Input data below:

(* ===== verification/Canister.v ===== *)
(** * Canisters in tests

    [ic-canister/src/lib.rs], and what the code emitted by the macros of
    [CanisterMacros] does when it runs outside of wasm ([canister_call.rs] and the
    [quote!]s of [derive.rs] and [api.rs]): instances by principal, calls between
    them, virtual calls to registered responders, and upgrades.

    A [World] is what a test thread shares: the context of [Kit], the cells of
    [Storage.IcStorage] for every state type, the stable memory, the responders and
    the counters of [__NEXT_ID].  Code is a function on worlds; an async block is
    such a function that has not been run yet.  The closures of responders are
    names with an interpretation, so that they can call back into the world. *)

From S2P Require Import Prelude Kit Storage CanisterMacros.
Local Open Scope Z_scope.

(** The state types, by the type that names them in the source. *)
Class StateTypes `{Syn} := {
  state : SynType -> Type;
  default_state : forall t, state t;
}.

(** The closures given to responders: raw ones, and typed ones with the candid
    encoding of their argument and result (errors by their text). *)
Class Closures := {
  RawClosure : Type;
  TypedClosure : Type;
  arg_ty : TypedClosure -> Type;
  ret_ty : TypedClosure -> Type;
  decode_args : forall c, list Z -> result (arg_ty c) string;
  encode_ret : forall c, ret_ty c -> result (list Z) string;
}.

End of Input data.
Input data below:

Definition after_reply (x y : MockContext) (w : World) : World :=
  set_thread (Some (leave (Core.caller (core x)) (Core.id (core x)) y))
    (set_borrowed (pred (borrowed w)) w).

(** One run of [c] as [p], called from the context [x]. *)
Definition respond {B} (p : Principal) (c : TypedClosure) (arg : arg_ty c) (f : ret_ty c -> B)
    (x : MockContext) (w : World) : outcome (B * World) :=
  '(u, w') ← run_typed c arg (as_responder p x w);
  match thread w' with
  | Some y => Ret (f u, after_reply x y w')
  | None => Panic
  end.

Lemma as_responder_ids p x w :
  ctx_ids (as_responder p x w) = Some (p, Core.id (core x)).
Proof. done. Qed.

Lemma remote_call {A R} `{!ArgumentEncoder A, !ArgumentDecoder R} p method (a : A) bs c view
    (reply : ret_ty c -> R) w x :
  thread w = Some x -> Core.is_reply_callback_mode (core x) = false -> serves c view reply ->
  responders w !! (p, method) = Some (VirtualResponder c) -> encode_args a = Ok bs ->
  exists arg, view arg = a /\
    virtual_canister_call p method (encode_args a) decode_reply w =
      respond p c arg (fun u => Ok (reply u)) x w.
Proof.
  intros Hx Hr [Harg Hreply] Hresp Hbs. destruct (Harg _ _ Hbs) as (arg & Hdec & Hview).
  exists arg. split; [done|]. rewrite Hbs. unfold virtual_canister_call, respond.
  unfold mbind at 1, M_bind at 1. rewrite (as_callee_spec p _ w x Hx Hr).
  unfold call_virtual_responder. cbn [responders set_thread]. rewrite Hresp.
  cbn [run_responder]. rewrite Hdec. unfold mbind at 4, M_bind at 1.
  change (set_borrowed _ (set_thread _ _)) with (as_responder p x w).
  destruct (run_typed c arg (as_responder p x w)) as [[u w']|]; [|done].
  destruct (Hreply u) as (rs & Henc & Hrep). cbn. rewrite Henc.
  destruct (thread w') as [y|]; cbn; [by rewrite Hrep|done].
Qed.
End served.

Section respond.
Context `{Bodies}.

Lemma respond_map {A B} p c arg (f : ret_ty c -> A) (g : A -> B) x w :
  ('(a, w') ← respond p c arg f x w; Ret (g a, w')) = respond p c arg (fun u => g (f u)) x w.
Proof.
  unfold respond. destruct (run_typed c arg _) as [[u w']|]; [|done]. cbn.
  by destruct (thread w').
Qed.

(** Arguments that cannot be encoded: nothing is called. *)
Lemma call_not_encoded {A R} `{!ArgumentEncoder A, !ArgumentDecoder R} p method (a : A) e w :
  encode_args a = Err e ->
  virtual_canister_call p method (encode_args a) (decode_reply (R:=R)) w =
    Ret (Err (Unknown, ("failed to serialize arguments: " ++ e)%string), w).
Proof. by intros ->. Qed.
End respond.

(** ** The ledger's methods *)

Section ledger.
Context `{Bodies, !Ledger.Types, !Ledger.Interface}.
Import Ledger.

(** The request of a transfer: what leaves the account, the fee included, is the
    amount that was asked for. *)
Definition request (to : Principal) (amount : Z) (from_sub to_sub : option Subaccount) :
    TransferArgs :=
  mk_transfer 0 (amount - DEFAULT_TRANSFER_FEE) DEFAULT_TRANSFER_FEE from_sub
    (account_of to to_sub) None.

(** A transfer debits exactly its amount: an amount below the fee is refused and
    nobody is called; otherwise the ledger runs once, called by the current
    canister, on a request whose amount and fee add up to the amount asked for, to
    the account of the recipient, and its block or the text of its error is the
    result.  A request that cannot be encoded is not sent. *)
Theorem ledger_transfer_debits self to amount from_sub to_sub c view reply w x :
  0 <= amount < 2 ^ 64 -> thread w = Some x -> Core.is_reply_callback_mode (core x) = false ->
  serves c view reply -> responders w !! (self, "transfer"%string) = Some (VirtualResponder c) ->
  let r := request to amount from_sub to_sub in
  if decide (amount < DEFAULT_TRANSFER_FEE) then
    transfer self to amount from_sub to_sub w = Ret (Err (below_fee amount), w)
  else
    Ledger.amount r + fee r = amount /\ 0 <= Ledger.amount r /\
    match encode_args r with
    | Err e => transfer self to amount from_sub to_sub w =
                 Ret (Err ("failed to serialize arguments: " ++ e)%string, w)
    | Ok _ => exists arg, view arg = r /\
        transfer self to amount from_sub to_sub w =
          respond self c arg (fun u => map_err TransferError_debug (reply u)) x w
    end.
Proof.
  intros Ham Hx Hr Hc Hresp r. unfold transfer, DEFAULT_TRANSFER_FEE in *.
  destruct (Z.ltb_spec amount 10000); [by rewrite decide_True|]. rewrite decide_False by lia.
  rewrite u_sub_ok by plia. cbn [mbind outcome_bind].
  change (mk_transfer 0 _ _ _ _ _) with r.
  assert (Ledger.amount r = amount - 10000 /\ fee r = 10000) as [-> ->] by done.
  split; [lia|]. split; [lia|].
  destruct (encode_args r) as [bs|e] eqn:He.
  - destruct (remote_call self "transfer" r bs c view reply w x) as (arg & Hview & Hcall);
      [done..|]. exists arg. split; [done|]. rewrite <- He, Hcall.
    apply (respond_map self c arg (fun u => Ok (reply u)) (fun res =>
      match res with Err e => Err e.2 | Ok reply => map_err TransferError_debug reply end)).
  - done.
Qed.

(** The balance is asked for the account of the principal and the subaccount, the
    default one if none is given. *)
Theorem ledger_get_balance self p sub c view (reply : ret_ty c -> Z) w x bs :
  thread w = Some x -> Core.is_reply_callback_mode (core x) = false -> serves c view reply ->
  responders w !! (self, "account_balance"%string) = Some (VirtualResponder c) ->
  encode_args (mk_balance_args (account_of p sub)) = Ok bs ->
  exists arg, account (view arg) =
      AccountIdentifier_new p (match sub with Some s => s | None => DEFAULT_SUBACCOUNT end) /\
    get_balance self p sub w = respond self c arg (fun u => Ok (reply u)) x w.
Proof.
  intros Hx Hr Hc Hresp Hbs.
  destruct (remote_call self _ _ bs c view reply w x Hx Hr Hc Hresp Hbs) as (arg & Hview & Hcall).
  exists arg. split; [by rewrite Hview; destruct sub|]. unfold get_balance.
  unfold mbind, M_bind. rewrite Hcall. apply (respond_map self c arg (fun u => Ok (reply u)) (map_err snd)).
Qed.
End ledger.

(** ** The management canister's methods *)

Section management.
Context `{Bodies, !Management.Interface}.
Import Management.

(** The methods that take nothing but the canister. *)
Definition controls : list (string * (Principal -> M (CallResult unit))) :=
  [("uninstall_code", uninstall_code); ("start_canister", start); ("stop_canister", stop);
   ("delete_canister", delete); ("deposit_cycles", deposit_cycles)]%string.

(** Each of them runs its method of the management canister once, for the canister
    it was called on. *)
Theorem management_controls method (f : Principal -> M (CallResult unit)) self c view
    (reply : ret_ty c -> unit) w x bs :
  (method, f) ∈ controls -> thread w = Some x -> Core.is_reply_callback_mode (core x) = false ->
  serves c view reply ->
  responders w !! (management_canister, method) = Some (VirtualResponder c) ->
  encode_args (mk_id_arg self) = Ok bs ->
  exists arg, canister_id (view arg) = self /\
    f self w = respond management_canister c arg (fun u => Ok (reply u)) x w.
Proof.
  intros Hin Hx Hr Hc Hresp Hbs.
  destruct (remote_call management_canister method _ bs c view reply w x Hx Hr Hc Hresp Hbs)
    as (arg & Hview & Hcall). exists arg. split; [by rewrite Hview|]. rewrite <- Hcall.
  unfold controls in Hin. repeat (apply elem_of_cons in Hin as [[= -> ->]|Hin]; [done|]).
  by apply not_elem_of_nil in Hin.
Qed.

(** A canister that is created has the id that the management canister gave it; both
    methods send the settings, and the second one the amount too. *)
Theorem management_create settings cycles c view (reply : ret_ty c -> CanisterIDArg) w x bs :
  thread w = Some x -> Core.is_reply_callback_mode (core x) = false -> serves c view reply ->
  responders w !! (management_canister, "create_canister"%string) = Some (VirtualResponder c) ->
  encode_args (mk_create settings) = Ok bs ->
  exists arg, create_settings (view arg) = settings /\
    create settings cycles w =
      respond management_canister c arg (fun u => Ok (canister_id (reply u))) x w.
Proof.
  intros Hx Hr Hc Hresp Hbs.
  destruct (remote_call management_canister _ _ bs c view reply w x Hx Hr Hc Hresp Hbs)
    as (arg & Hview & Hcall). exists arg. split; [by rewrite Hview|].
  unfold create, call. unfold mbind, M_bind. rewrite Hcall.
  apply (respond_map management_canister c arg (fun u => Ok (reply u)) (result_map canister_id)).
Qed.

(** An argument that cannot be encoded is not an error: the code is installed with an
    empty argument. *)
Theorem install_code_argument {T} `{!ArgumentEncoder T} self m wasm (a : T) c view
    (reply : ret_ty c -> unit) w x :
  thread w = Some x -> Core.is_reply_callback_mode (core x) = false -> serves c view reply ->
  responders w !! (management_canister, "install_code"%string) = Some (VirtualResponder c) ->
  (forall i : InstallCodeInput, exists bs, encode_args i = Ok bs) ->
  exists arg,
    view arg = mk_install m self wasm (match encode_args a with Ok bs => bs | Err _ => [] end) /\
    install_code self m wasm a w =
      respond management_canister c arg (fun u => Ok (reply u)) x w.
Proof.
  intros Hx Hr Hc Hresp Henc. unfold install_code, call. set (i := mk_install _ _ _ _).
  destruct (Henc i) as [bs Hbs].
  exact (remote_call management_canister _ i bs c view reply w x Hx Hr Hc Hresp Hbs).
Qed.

End of Input data.
Input data below:

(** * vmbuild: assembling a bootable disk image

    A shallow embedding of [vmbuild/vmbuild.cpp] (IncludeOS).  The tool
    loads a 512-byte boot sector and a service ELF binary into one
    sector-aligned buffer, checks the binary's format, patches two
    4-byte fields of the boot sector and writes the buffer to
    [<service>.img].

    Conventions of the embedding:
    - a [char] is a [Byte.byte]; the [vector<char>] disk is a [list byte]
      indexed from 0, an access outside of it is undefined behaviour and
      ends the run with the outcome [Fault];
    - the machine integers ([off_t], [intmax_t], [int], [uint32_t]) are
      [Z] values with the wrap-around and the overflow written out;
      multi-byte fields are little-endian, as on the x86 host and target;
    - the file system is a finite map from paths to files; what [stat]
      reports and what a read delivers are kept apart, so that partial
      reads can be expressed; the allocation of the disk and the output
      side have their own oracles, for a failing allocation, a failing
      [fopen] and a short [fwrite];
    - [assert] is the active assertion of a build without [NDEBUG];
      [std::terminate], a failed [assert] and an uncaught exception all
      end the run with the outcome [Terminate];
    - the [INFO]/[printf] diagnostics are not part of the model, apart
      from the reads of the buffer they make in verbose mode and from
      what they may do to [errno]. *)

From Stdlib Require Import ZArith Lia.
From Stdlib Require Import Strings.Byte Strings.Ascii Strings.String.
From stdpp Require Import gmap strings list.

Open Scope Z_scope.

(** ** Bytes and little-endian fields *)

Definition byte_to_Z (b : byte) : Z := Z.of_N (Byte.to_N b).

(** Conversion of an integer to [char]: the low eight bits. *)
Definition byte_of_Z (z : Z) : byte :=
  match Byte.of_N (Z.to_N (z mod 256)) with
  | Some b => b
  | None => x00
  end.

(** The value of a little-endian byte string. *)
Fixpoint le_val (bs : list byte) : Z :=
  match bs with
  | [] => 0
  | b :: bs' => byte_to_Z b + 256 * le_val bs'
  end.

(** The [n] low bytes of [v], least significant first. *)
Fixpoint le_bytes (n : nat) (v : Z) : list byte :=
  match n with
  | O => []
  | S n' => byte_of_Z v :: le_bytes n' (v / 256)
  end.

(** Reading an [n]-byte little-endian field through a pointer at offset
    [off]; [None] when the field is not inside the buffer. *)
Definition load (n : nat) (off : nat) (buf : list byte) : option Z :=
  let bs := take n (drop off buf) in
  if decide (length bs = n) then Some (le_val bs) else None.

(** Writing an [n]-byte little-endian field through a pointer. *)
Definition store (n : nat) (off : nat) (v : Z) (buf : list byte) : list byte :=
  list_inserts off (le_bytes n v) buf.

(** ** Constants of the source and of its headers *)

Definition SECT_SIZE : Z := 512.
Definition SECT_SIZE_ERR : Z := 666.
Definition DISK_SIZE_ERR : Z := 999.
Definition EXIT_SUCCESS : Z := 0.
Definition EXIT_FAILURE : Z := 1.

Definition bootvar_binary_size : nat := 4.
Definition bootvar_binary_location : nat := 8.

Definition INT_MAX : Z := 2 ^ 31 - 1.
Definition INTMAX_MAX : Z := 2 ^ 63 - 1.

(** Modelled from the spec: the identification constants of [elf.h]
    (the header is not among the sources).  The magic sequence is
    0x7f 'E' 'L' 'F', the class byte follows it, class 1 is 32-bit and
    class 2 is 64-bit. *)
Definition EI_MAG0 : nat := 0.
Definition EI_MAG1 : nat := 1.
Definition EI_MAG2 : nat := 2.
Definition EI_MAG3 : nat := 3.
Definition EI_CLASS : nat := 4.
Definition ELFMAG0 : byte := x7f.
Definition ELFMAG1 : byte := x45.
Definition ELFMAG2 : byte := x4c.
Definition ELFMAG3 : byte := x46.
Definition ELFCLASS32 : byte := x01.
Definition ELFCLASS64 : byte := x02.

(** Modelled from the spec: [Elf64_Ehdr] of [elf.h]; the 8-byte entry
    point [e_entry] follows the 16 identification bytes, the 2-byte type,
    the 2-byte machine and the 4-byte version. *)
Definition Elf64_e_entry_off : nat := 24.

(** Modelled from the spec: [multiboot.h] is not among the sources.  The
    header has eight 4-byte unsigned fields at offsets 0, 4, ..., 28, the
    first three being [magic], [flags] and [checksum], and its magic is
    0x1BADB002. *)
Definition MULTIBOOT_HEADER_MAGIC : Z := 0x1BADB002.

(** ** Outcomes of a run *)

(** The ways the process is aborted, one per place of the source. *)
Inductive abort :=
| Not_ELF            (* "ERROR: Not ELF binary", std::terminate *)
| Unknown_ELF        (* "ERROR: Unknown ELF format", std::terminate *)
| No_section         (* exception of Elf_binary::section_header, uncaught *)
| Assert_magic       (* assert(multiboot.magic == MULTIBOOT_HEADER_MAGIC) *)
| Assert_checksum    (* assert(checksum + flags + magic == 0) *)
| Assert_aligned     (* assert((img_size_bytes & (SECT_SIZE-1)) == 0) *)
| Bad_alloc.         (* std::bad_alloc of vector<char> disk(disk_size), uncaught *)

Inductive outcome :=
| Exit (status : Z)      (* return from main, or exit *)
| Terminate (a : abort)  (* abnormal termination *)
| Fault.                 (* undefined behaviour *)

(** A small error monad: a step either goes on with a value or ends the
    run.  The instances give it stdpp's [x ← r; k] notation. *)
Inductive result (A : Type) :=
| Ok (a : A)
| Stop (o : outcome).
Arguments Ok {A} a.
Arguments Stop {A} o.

End of Input data.

Exercise description: Every line in the listing that holds the string "identification" should be copied out.

Exercise output:
(** Modelled from the spec: the identification constants of [elf.h]
    point [e_entry] follows the 16 identification bytes, the 2-byte type,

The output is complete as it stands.